Batson likes to hear that demand is strong, especially since Asheville has a fair amount of climate-controlled, single-story storage facilities already. A resident of Columbia, South Carolina, whose company does development projects across the Southeast ranging “from coffee shops to hospitals,” he said Diversified Development has three self-storage projects underway, counting the one in east Asheville.

“No apartments were built for years and now there’s a pent-up demand,” Batson said. “It’s the same with self-storage.”

The Great Recession of 2008-09 killed off demand for awhile, and Batson said financing remains tough to get on self-storage projects because it’s hard to show lease commitments before you open up and start leasing. But with demand surging, he’s optimistic.

“This all started for us because I wanted to store something (in Columbia), and I couldn’t find anything,” Batson said with a laugh.

These renderings show what the StorageMax on Hendersonville Road will look like. The developer chose brick and aluminum for the exterior. (Photo: Courtesy rendering)

These renderings show what the StorageMax on Hendersonville Road will look like. The developer chose brick and aluminum for the exterior. (Photo: Courtesy rendering)

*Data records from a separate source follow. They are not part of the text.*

Lemma simulates_observes f s : simulates f s -> observes f s.
Proof.
  intros (Hok & Hnh & Hst). unfold observes. split_and!.
  - intros n Hd. rewrite FindNextHops_lpm, FindStrategy_lpm by done. split_and!.
    + rewrite <- (lpm_ext (fun m => hops_map <$> nonempty (fib_nh f m)))
        by (intros; by rewrite hops_map_nonempty, Hnh).
      rewrite <- lpm_fmap. by destruct (lpm _ n).
    + pose proof (lpm_spec (fun m => nonempty (fib_nh f m)) n) as Hl. destruct (lpm _ n) as [l|]; cbn.
      * destruct Hl as (p & _ & [-> _]%nonempty_Some & _). by apply fib_hops_ok.
      * apply NoDup_nil_2.
    + by apply lpm_ext.
  - by apply GetAllFIBEntries_spec.
  - intros n m. split.
    + intros (nhs & st & Hin & <-). apply GetAllFIBEntries_spec in Hin as (n' & -> & -> & -> & Hne); [|done].
      exists n'. rewrite Hnh. split_and!; try done. rewrite <- Hnh. intros E.
      pose proof (hops_map_nonempty (fib_nh f n')) as Hx. unfold nonempty_map in Hx.
      rewrite E, decide_True in Hx by done. by destruct (fib_nh f n').
    + intros (n' & -> & -> & Hne). exists (fib_nh f n'), (fib_st f n'). split; [|by rewrite Hnh].
      apply GetAllFIBEntries_spec; [done|]. exists n'. split_and!; try done. intros E. apply Hne.
      by rewrite <- Hnh, E.
  - by apply GetAllForwardingStrategies_spec.
  - intros n st. split.
    + intros (nhs & Hin). apply GetAllForwardingStrategies_spec in Hin as (n' & -> & _ & -> & Hne); [|done].
      exists n'. by rewrite Hst in *.
    + intros (n' & -> & -> & Hne). exists (fib_nh f n').
      apply GetAllForwardingStrategies_spec; [done|]. exists n'. by rewrite Hst.
Qed.
(** *** Lookups *)

Lemma scan_lpm {A} (test : nat -> option A) (g : Name -> option A) n hi :
  (forall k, k <= hi -> test k = g (take k n)) -> scan test hi (S hi) = lpm_upto g n hi.
Proof.
  induction hi as [|hi IH]; intros Hg.
  - cbn. rewrite Hg by lia. by destruct (g _).
  - change (scan test (S hi) (S (S hi))) with
      (match test (S hi) with Some a => Some a | None => scan test (S hi - 1) (S hi) end).
    cbn [lpm_upto]. rewrite Hg by lia. destruct (g (take (S hi) n)); [done|].
    replace (S hi - 1) with hi by lia. apply IH. intros; apply Hg; lia.
Qed.

Lemma scan_split {A} (test : nat -> option A) lo hi : lo <= hi ->
  scan test hi (S hi) =
    match scan test hi (hi - lo) with Some a => Some a | None => scan test lo (S lo) end.
Proof.
  induction hi as [|hi IH]; intros Hl; [by replace lo with 0 by lia|].
  destruct (decide (lo = S hi)) as [->|]; [by rewrite Nat.sub_diag|].
  replace (S hi - lo) with (S (hi - lo)) by lia.
  change (scan test (S hi) (S (S hi))) with
    (match test (S hi) with Some a => Some a | None => scan test (S hi - 1) (S hi) end).
  cbn [scan]. destruct (test (S hi)); [done|]. replace (S hi - 1) with hi by lia. apply IH. lia.
Qed.

Lemma no_longer f n k : hash_ok f -> universe n -> m f < k <= length n ->
  (forall d, virtTable f !! Name_Hash (take (m f) n) = Some d -> d < k) ->
  ent_at f (take k n) = None.
Proof.
  intros Hok Hu Hk Hd. destruct (ent_at f (take k n)) as [e|] eqn:E; [|done].
  apply ent_at_Some in E as [E Hn].
  destruct (ok_virt f Hok _ _ E) as (d & s & Hv & Hl & _).
  - rewrite Hn. cbn. rewrite length_take. lia.
  - rewrite Hn in Hv, Hl. cbn in Hv, Hl. rewrite take_take, Nat.min_l in Hv by lia.
    apply Hd in Hv. rewrite length_take in Hl. lia.
Qed.

Lemma findLongest_spec f n : hash_ok f -> universe n ->
  findLongestPrefixMatchEnc f n = lpm (ent_at f) n.
Proof.
  intros Hok Hu. unfold findLongestPrefixMatchEnc. cbn zeta.
  set (test := fun pfx => realTable f !! prefix_hash n pfx).
  assert (Ht : forall k, k <= length n -> test k = ent_at f (take k n)).
  { intros k Hk. unfold test. rewrite prefix_hash_take, real_ent; auto using universe_take. }
  destruct (Nat.leb_spec (length n) (m f)) as [Hle|Hgt]; [by apply scan_lpm|].
  unfold lpm. rewrite prefix_hash_take by lia.
  set (hi := match virtTable f !! Name_Hash (take (m f) n) with
             | Some md => Nat.max (m f) (Nat.min md (length n)) | None => m f end).
  assert (Hhi : m f <= hi <= length n) by (unfold hi; destruct (virtTable f !! _); lia).
  rewrite (lpm_upto_skip (ent_at f) n hi) by first
    [ lia
    | intros j Hj; apply (no_longer f n j); [done..|lia|]; intros d Hd; unfold hi in Hj;
      rewrite Hd in Hj; lia ].
  rewrite <- (scan_lpm test) by (intros; apply Ht; lia).
  rewrite (scan_split test (m f) hi) by lia. unfold hi.
  destruct (virtTable f !! _) as [md|]; [|by rewrite Nat.sub_diag].
  destruct (decide (m f <= Nat.min md (length n))).
  - by rewrite Nat.max_r by lia.
  - rewrite Nat.max_l, Nat.sub_diag by lia. by replace (Nat.min md (length n) - m f) with 0 by lia.
Qed.

Lemma back_from_spec {A} f (test : baseFibStrategyEntry -> option A) n : hash_ok f -> universe n ->
  back_from f test n = lpm (fun p => ent_at f p ≫= test) n.
Proof.
  intros Hok Hu. unfold back_from. rewrite findLongest_spec by done.
  pose proof (lpm_spec (ent_at f) n) as Hl. destruct (lpm (ent_at f) n) as [e|].
  - destruct Hl as (p & Hp & He & Hmax). pose proof (prefix_length _ _ Hp) as Hlen.
    apply ent_at_Some in He as [He Hn]. rewrite Hn. cbn [nm default].
    unfold lpm. rewrite (lpm_upto_skip _ n (length p)); [|done|].
    + apply scan_lpm. intros k Hk. rewrite prefix_hash_take, real_ent by (auto using universe_take; lia). done.
    + intros j Hj. destruct (ent_at f (take j n)) as [e'|] eqn:E; [|done]. exfalso.
      specialize (Hmax (take j n) (prefix_take _ _)). rewrite E, length_take in Hmax.
      specialize (Hmax ltac:(by eexists)). lia.
  - pose proof (lpm_spec (fun p => ent_at f p ≫= test) n) as Hl'.
    destruct (lpm (fun p => ent_at f p ≫= test) n) as [a|]; [|done].
    destruct Hl' as (p & Hp & Ha & _). by rewrite Hl in Ha.
Qed.

(** *** Updates of one entry *)

(** The table with the entry of [n] replaced by [o]; other tables may change
    as long as the registrations of the other names survive. *)
Lemma ent_at_update f f' n o : universe n -> hash_ok f ->
  (forall h, realTable f' !! h = if decide (h = Name_Hash n) then o else realTable f !! h) ->
  (forall e, o = Some e -> name e = Some n) ->
  forall p, ent_at f' p = if decide (p = n) then o else ent_at f p.
Proof.
  intros Hu Hok HL Ho p. unfold ent_at. rewrite HL. destruct (decide (p = n)) as [->|Hp].
  - rewrite !(decide_True (P := _ = _)) by done. destruct o as [e|]; [|done]. cbn.
    by rewrite decide_True by (by apply Ho).
  - case_decide as Hh; [|done]. rewrite Hh. fold (ent_at f p).
    destruct o as [e|]; cbn.
    + rewrite decide_False by (rewrite (Ho e eq_refl); naive_solver).
      destruct (realTable f !! Name_Hash n) as [e'|] eqn:E; [|done]. cbn.
      destruct (ok_real f Hok _ _ E) as (n' & Hn' & Hu' & Hh' & _).
      apply Name_Hash_inj in Hh'; [|done..]. subst n'. by rewrite decide_False by (rewrite Hn'; naive_solver).
    + destruct (realTable f !! Name_Hash n) as [e'|] eqn:E; [|done]. cbn.
      destruct (ok_real f Hok _ _ E) as (n' & Hn' & Hu' & Hh' & _).
      apply Name_Hash_inj in Hh'; [|done..]. subst n'. by rewrite decide_False by (rewrite Hn'; naive_solver).
Qed.

(** Replacing an entry by one of the same name. *)
Lemma set_entry_spec f n e e' : hash_ok f -> universe n -> ent_at f n = Some e ->
  name e' = Some n -> hops_ok (nexthops e') ->
  let f' := set_real (<[Name_Hash n := e']> (realTable f)) f in
  hash_ok f' /\ (forall p, ent_at f' p = if decide (p = n) then Some e' else ent_at f p).
Proof.
  intros Hok Hu He Hn Hh f'. apply ent_at_Some in He as [He Hen]. split.
  - split; intros h x; cbn; intros [(<- & <-)|(Hne & Hx)]%lookup_insert_Some.
    + by exists n.
    + by apply (ok_real f Hok).
    + rewrite Hn, <- Hen. by apply (ok_virt f Hok _ _ He).
    + by apply (ok_virt f Hok _ _ Hx).
  - apply ent_at_update; [done..| |by intros ? [= <-]]. intros h. cbn. case_decide as Hx.
    + subst h. by rewrite lookup_insert_eq.
    + by rewrite lookup_insert_ne.
Qed.

(** *** insertEntryEnc *)

Lemma registered_insert f vh n n' : registered f n' -> registered (insert_virtual f vh n) n'.
Proof.
  intros Hr Hm. destruct (Hr Hm) as (md & s & H1 & H2 & H3 & H4). unfold insert_virtual. cbn.
  destruct (decide (vh = Name_Hash (take (m f) n'))) as [->|Hne].
  - rewrite !lookup_insert_eq, H1, H3. cbn. eexists _, _. split_and!; try done; [lia|].
    destruct (decide (Name_Bytes n = Name_Bytes n')) as [->|]; [by rewrite lookup_insert_eq|].
    by rewrite lookup_insert_ne.
  - rewrite !lookup_insert_ne by done. by exists md, s.
Qed.

Lemma registered_self f n : registered (insert_virtual f (Name_Hash (take (m f) n)) n) n.
Proof.
  intros Hm. unfold insert_virtual. cbn. rewrite !lookup_insert_eq. eexists _, _.
  split_and!; try done; [lia|]. by rewrite lookup_insert_eq.
Qed.

Lemma insertEntry_spec f n : hash_ok f -> universe n ->
  let '(f', h) := insertEntryEnc f (Some n) in
  h = Name_Hash n /\ hash_ok f' /\
  forall p, ent_at f' p =
    if decide (p = n) then Some (default (mkEntry (Some n) [] None) (ent_at f n)) else ent_at f p.
Proof.
  intros Hok Hu. unfold insertEntryEnc. change (nm (Some n)) with n. cbv zeta. rewrite prefix_hash_full, (real_ent f n Hok Hu).
  set (f1 := match ent_at f n with Some _ => f | None => _ end).
  assert (Hreal1 : forall h, realTable f1 !! h = if decide (h = Name_Hash n)
    then Some (default (mkEntry (Some n) [] None) (ent_at f n)) else realTable f !! h).
  { intros h. unfold f1. destruct (ent_at f n) as [e|] eqn:E; cbn.
    - apply ent_at_Some in E as [E _]. case_decide; by subst.
    - case_decide; subst; [by rewrite lookup_insert_eq|by rewrite lookup_insert_ne]. }
  set (f2 := if length n =? m f then _ else _).
  assert (H2 : realTable f2 = realTable f1 /\ m f2 = m f /\
    (forall n', registered f n' -> registered f2 n') /\ registered f2 n).
  { assert (Hm1 : m f1 = m f /\ forall n', registered f n' -> registered f1 n')
      by (unfold f1; by destruct (ent_at f n)). destruct Hm1 as [Hm1 Hr1]. unfold f2.
    destruct (Nat.eqb_spec (length n) (m f)) as [Heq|Hne]; [|destruct (Nat.ltb_spec (m f) (length n))].
    - split_and!; [done|done|intros; by apply registered_insert, Hr1|].
      intros Hlt. cbn in Hlt. rewrite Hm1 in Hlt. lia.
    - split_and!; [done|done|intros; by apply registered_insert, Hr1|].
      rewrite prefix_hash_take, <- Hm1 by lia. apply registered_self.
    - split_and!; [done|done|done|]. intros Hlt. rewrite Hm1 in Hlt. lia. }
  destruct H2 as (HR2 & Hm2 & Hr2 & Hrn).
  assert (Hn : name (default (mkEntry (Some n) [] None) (ent_at f n)) = Some n).
  { destruct (ent_at f n) as [e|] eqn:E; [|done]. by apply ent_at_Some in E as [_ E]. }
  split_and!; [done| |].
  - split; intros h e; rewrite HR2, Hreal1; case_decide as Hh.
    + intros [= <-]. exists n. split_and!; [done..|]. destruct (ent_at f n) as [e|] eqn:E; [|apply hops_ok_nil].
      apply ent_at_Some in E as [E _]. by destruct (ok_real f Hok _ _ E) as (? & _ & _ & _ & ?).
    + apply (ok_real f Hok).
    + intros [= <-]. by rewrite Hn.
    + intros He. by eapply Hr2, ok_virt.
  - apply ent_at_update; [done..| |by intros ? [= <-]]. intros h. by rewrite HR2.
Qed.

(** *** pruneTables *)

Lemma map_fold_max_le (s : gmap (list byte) nat) md : md <= map_fold (fun _ l acc => Nat.max acc l) md s.
Proof.
  apply (map_fold_weak_ind (fun r _ => md <= r) (fun _ l acc => Nat.max acc l)); [done|]. intros; lia.
Qed.
(* ===== verification/Rib.v ===== *)
(** * The RIB (table/rib.go)

    A [RibEntry] is an arena node with its name and routes; [children], a map
    used as a set of pointers, is the list of the children in the order in
    which ranging over the map yields them (the results do not depend on it).
    Every update of an entry rewrites the next hops of its name in the FIB,
    which is any implementation of the interface of FibSpec.v.  Ranging over
    [minCostRoutes] is [map_to_list]. *)
From S2P Require Import Prelude.
From S2P Require Import Enc.
From S2P Require Import NameTree.
From S2P Require Import Arena.
From S2P Require Import FibSpec.

Record Route := mkRoute {
  FaceID : Z;
  Origin : Z;
  RCost : Z;
  Flags : Z;
  ExpirationPeriod : option Z }.

#[export] Instance Route_eq_dec : EqDecision Route.
Proof. solve_decision. Defined.

Record rib_data := mkRibData { RName : goname; routes : list Route }.

Definition RibEntry : Type := node rib_data.

Section ops.
Context `{EncOps} {F : Type} `{FibStrategy F}.

(** The RIB and the FIB it writes to. *)
Record RibTable := mkRib { rib : arena rib_data; fib : F }.

Definition set_routes (l : list Route) (d : rib_data) : rib_data := mkRibData (RName d) l.

Definition newRib (f : F) : RibTable := mkRib (new_arena zero_component (mkRibData None [])) f.

Definition matching_child (A : arena rib_data) (f : RibEntry) (n : Name) : option nat :=
  List.find (fun c =>
    match nodes A !! c with
    | Some ch => Component_Equal (At n (Z.of_nat (depth ch) - 1)) (component ch)
    | None => false
    end) (children f).

Definition findExactMatchEntryEnc (A : arena rib_data) (n : Name) : option nat :=
  search_exact matching_child (S (length n)) A 0 n.
Definition findLongestPrefixEntryEnc (A : arena rib_data) (n : Name) : nat :=
  search_longest matching_child (S (length n)) A 0 n.

Definition fillTreeToPrefixEnc (A : arena rib_data) (n : Name) : arena rib_data * nat :=
  fill matching_child A n (mkRibData None []).

(** [pruneIfEmpty]: unlinks the entry and then its ancestors while they are
    empty; one round per level. *)
Fixpoint prune_loop (fuel : nat) (A : arena rib_data) (entry : nat) : arena rib_data :=
  match fuel, nodes A !! entry with
  | S fuel', Some n =>
      match parent n, children n, routes (data n) with
      | Some p, [], [] =>
          prune_loop fuel' (upd A p (fun q => set_children (remove_child entry (children q)) q)) p
      | _, _, _ => A
      end
  | _, _ => A
  end.

Definition pruneIfEmpty (A : arena rib_data) (entry : nat) : arena rib_data :=
  prune_loop (S (depth_of A entry)) A entry.

(** The minimum cost per face. *)
Definition min_cost (m : gmap Z Z) (r : Route) : gmap Z Z :=
  match m !! FaceID r with
  | Some cost => if (RCost r <? cost)%Z then <[FaceID r := RCost r]> m else m
  | None => <[FaceID r := RCost r]> m
  end.
Definition minCostRoutes (l : list Route) : gmap Z Z := fold_left min_cost l ∅.

Definition updateNexthopsEnc (f : F) (d : rib_data) : F :=
  fold_left (fun f hc => InsertNextHopEnc f (RName d) hc.1 hc.2)
    (map_to_list (minCostRoutes (routes d))) (ClearNextHopsEnc f (RName d)).

Definition update_entry (R : RibTable) (i : nat) : RibTable :=
  match data_of (rib R) i with
  | Some d => mkRib (rib R) (updateNexthopsEnc (fib R) d)
  | None => R
  end.

Definition same_route (faceID origin : Z) (r : Route) : bool :=
  ((FaceID r =? faceID) && (Origin r =? origin))%Z.

(** The loop of [AddEncRoute]: overwrite the first route with the same face and
    origin, or append. *)
Fixpoint add_route (l : list Route) (new : Route) : list Route :=
  match l with
  | [] => [new]
  | r :: l' => if same_route (FaceID new) (Origin new) r then new :: l' else r :: add_route l' new
  end.

Definition AddEncRoute (R : RibTable) (name : goname) (faceID origin cost flags : Z)
    (expirationPeriod : option Z) : RibTable :=
  let '(A, node) := fillTreeToPrefixEnc (rib R) (nm name) in
  let A1 := upd_data A node (fun d =>
    mkRibData (match RName d with None => name | Some n => Some n end)
      (add_route (routes d) (mkRoute faceID origin cost flags expirationPeriod))) in
  update_entry (mkRib A1 (fib R)) node.

(** Dropping the first route that satisfies a test. *)
Fixpoint remove_first (test : Route -> bool) (l : list Route) : list Route :=
  match l with
  | [] => []
  | r :: l' => if test r then l' else r :: remove_first test l'
  end.

Definition RemoveRouteEnc (R : RibTable) (name : Name) (faceID origin : Z) : RibTable :=
  match findExactMatchEntryEnc (rib R) name with
  | None => R
  | Some i =>
      let A1 := upd_data (rib R) i (fun d => set_routes (remove_first (same_route faceID origin) (routes d)) d) in
      let R2 := update_entry (mkRib A1 (fib R)) i in
      mkRib (pruneIfEmpty (rib R2) i) (fib R2)
  end.

(** The part of [CleanUpFace] after the recursion: only the first route of the
    face is dropped. *)
Definition clean_entry (R : RibTable) (i : nat) (faceId : Z) : RibTable :=
  match data_of (rib R) i with
  | Some d =>
      match RName d with
      | None => R
      | Some _ =>
          let A1 := upd_data (rib R) i (fun d =>
            set_routes (remove_first (fun r => FaceID r =? faceId)%Z (routes d)) d) in
          let R2 := update_entry (mkRib A1 (fib R)) i in
          mkRib (pruneIfEmpty (rib R2) i) (fib R2)
      end
  | None => R
  end.

(** Fuel: the height of the tree. *)
Fixpoint clean (fuel : nat) (R : RibTable) (i : nat) (faceId : Z) : RibTable :=
  match fuel with
  | O => R
  | S fuel' =>
      clean_entry (fold_left (fun R c => clean fuel' R c faceId) (children_of (rib R) i) R) i faceId
  end.

Definition max_depth (A : arena rib_data) : nat := map_fold (fun _ f acc => Nat.max (depth f) acc) 0 (nodes A).

(** [Rib.CleanUpFace(faceID)]. *)
Definition CleanUpFace (R : RibTable) (faceId : Z) : RibTable :=
  clean (S (max_depth (rib R))) R 0 faceId.

Definition GetAllEntries (R : RibTable) : list rib_data :=
  omap (fun i => data_of (rib R) i ≫= fun d => if decide (routes d = []) then None else Some d)
    (visit_all (rib R)).

Definition GetRoutes (d : rib_data) : list Route := routes d.

End ops.
Arguments RibTable F : clear implicits.

(** ** Invariant and denotation *)

Section laws.
Context `{EncLaws} {F : Type} `{FibStrategyLaws F}.
Implicit Types (A : arena rib_data) (R : RibTable F).

Definition used (_ : Component) : Prop := True.

Definition routes_at A (n : Name) : list Route := from_option routes [] (view A n).

(** One route per face and origin. *)
Definition route_key (r : Route) : Z * Z := (FaceID r, Origin r).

Self-storage facts for the United States

  • At the end of 2014, the U.S. had 52,500 self-storage facilities.
  • Total self-storage rentable space in the U.S. is roughly 2.5 billion square feet, or more than than 78 square miles, an area more than three times the size of Manhattan Island.
  • U.S. self storage facilities pay more than $3.25 billion in property taxes to local government jurisdictions.
  • The distribution of U.S. self storage facilities in the second quarter of 2015 was: 32 percent urban, 52 percent suburban and 16 percent rural.
  • The average revenue per square foot in 2015 stood at $1.25 for a non-climate controlled 10 by 10 unit, compared to $1.60 for climate controlled.
  • Occupancy rates for self storage facilities as of second quarter of 2015 were 90 percent (percentage of units rented per facility), up from 86.8 percent at year-end 2013.
  • About 9.5 percent of all American households currently rent a self storage unit, or 10.85 million households (as of 2013), up from 6 percent in 1995.
  • U.S. self storage facilities employed more than 170,000 people, or an average of 3.5 employees per facility.
  • The average size of a self-storage facility is about 56,900 square feet.